Eggs are typically packaged in paper and molded pulp or polystyrene foam. But UK-based retailer Tesco decided to test out something new to package its eggs: recycled PET.
The company said that during the last eight weeks, it has tested out a new type of plastic egg packaging in Scotland and Northern Ireland in nearly 200 stores. The packaging, which is made from recycled plastic bottles, has the potential to save more than a million eggs from going to waste each year.
Currently, Tesco's free-range eggs are sold in pulp cartons and if an egg breaks in transit it can seep through the box and damage other packs beneath it. But with the PET packaging, if an egg breaks, it will be contained in one pack. The company is the largest seller of eggs in the country.

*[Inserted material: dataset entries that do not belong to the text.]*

(** * Notification prioritization engine: a shallow embedding and its properties

    The development follows the Python package [notification_engine/engine]:
    [models.py], [store.py], [rules.py], [scorer.py], [audit.py] and
    [prioritizer.py].  Each class is a module, each method a definition of
    the same name.

    - Stateful code is written in a state-and-exception monad over a [World]
      that holds the module-level singletons ([store], [audit_log]), the
      engine's components and the system clock.  The state survives an
      exception, as it does in Python.
    - The clock is an oracle: the [n]-th call of [time.time()] or
      [datetime.now()] returns the [n]-th reading.  Instants are integers,
      in microseconds since the Unix epoch.
    - Scores are IEEE 754 binary64 numbers (Rocq's primitive floats);
      [round(x, 3)] and the format [.2f] are computed on the exact value of
      the float, as CPython does.
    - Strings are sequences of bytes (UTF-8); character classes and case
      are those of ASCII.
    - [hashlib.sha256] is implemented after FIPS 180-4.
    - What the Python runtime and the host provide (the ISO-8601 parser, the
      local time zone, the attributes every instance has) is a parameter, the
      class [Platform].
    - Output to the terminal ([print]) is left out, and so are the HTTP
      server and the demonstration script, which only call the package. *)

From Stdlib Require Import ZArith List String Ascii Bool Lia Floats DecimalString.
From Stdlib Require Import Sorted Permutation.
From stdpp Require Import gmap strings.

Set Warnings "-inexact-float,-register-all".

Open Scope Z_scope.
Open Scope string_scope.

(** ** Python values and strings *)

(** The values that rule operands and [metadata] entries range over (what
    [json.load] produces, dictionaries and floats apart).  [PObj] stands for
    any other object (a bound method, the metadata dictionary itself): it is
    truthy and equal to no JSON scalar or array. *)
Inductive pyval : Type :=
| PNone
| PBool (b : bool)
| PInt (z : Z)
| PStr (s : string)
| PList (l : list pyval)
| PObj.

(** Python's [==] on these values ([True == 1] and [False == 0] hold). *)
Fixpoint py_eq (a b : pyval) {struct a} : bool :=
  match a, b with
  | PNone, PNone => true
  | PBool x, PBool y => Bool.eqb x y
  | PBool x, PInt y | PInt y, PBool x => Z.eqb y (if x then 1 else 0)
  | PInt x, PInt y => Z.eqb x y
  | PStr x, PStr y => String.eqb x y
  | PList xs, PList ys =>
      (fix go (xs ys : list pyval) {struct xs} : bool :=
         match xs, ys with
         | [], [] => true
         | x :: xs', y :: ys' => py_eq x y && go xs' ys'
         | _, _ => false
         end) xs ys
  | _, _ => false
  end.

(** Truth value of an object in a condition ([if x:]). *)
Definition py_truthy (v : pyval) : bool :=
  match v with
  | PNone => false
  | PBool b => b
  | PInt z => negb (Z.eqb z 0)
  | PStr s => negb (String.eqb s "")
  | PList l => match l with [] => false | _ => true end
  | PObj => true
  end.

(** Truth value of an [Optional[str]]: [None] and the empty string are falsy. *)
Definition truthy_str (o : option string) : bool :=
  match o with
  | Some s => negb (String.eqb s "")
  | None => false
  end.

(** [x or ''] for an optional string. *)
Definition or_empty (o : option string) : string :=
  match o with
  | Some s => if String.eqb s "" then "" else s
  | None => ""
  end.

(** [str(n)] for an integer. *)
Definition str_of_int (n : Z) : string := NilZero.string_of_int (Z.to_int n).

(** [needle in hay] for two strings. *)
Fixpoint str_contains (needle hay : string) : bool :=
  String.prefix needle hay ||
  match hay with
  | EmptyString => false
  | String _ rest => str_contains needle rest
  end.

(** [sep.join(parts)]. *)
Fixpoint str_join (sep : string) (parts : list string) : string :=
  match parts with
  | [] => ""
  | [p] => p
  | p :: rest => p ++ sep ++ str_join sep rest
  end.

(** ** Time

    Instants are integers: microseconds since the Unix epoch.  [time.time()]
    and [datetime.now()] both read the system clock; a duration given in
    seconds is converted with [seconds]. *)
Definition seconds (n : Z) : Z := n * 1000000.

(** A [datetime]: the wall-clock reading in microseconds and, for an aware
    value, its UTC offset in microseconds ([tzinfo]). *)
Record datetime : Type := mk_datetime {
  wall : Z;
  tzinfo : option Z
}.

(** What the engine takes from the Python runtime and the host: the ISO-8601
    parser ([None] where [datetime.fromisoformat] raises), the host's local
    time (wall-clock microseconds for an instant), the ISO form of the
    local date of an instant, and the attributes that every instance of a
    dataclass has besides its fields and methods ([__class__], [__doc__],
    [__dict__], [__eq__], [__hash__], ...: which names, and with which
    values, is the runtime's matter; [None] for a name that is not one). *)
Class Platform : Type := {
  fromisoformat : string -> option datetime;
  localtime : Z -> Z;
  date_isoformat : Z -> string;
  instance_attribute : string -> option pyval
}.

(** ** models.py *)

Record NotificationEvent : Type := mk_event {
  user_id : string;
  event_type : string;
  channel : string;
  title : option string;
  message : option string;
  source : option string;
  priority_hint : option string;
  timestamp : option string;
  expires_at : option string;
  dedupe_key : option string;
  metadata : gmap string pyval;
  id : string
}.

Record Decision : Type := mk_decision {
  d_event_id : string;
  d_user_id : string;
  action : string;
  score : float;
  reason : string;
  rule_matched : option string;
  ai_used : bool;
  fallback_mode : bool;
  decided_at : Z;
  deferred_until : option string
}.

(** ** scorer.py, rules.py: the records the engine's state is made of *)

Record ScoreResult : Type := mk_score {
  sr_score : float;
  sr_action : string;
  sr_reason : string;
  sr_ai_used : bool;
  sr_fallback_mode : bool
}.

(** [CircuitBreaker.state] takes the three strings "CLOSED", "OPEN" and
    "HALF-OPEN". *)
Inductive BreakerState : Type := CLOSED | OPEN | HALF_OPEN.

Record CircuitBreaker : Type := mk_breaker {
  failures : Z;
  state : BreakerState;
  last_failure_time : option Z;
  failure_threshold : Z;
  reset_timeout : Z   (* seconds *)
}.

Record Condition : Type := mk_cond {
  c_field : string;
  c_op : string;
  c_value : pyval
}.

"We know that plastic packs reduce food waste - now we have a pack that will reduce food waste and offer customers a more environmentally friendly packaging solution," said Tesco Technologist Lee Gray. "If used across all our free range egg range then it will save on average more than one million eggs each year that would otherwise be going to waste."
In fact, the company is so happy with the results of the trial, it hopes to roll out the plastic packaging nationwide by the end of the year.
"We're always very pleased to see packaging innovations that save perfectly good food from going to waste," said Emma Marsh, Head of the Love Food Hate Waste campaign, which is a program that aims to raise awareness of the need to reduce food waste. "Eggs are such a versatile ingredient and can bring together so many ingredients to make a tasty dish so it's great to see that more will be reaching the homes of shoppers who can make the most of them."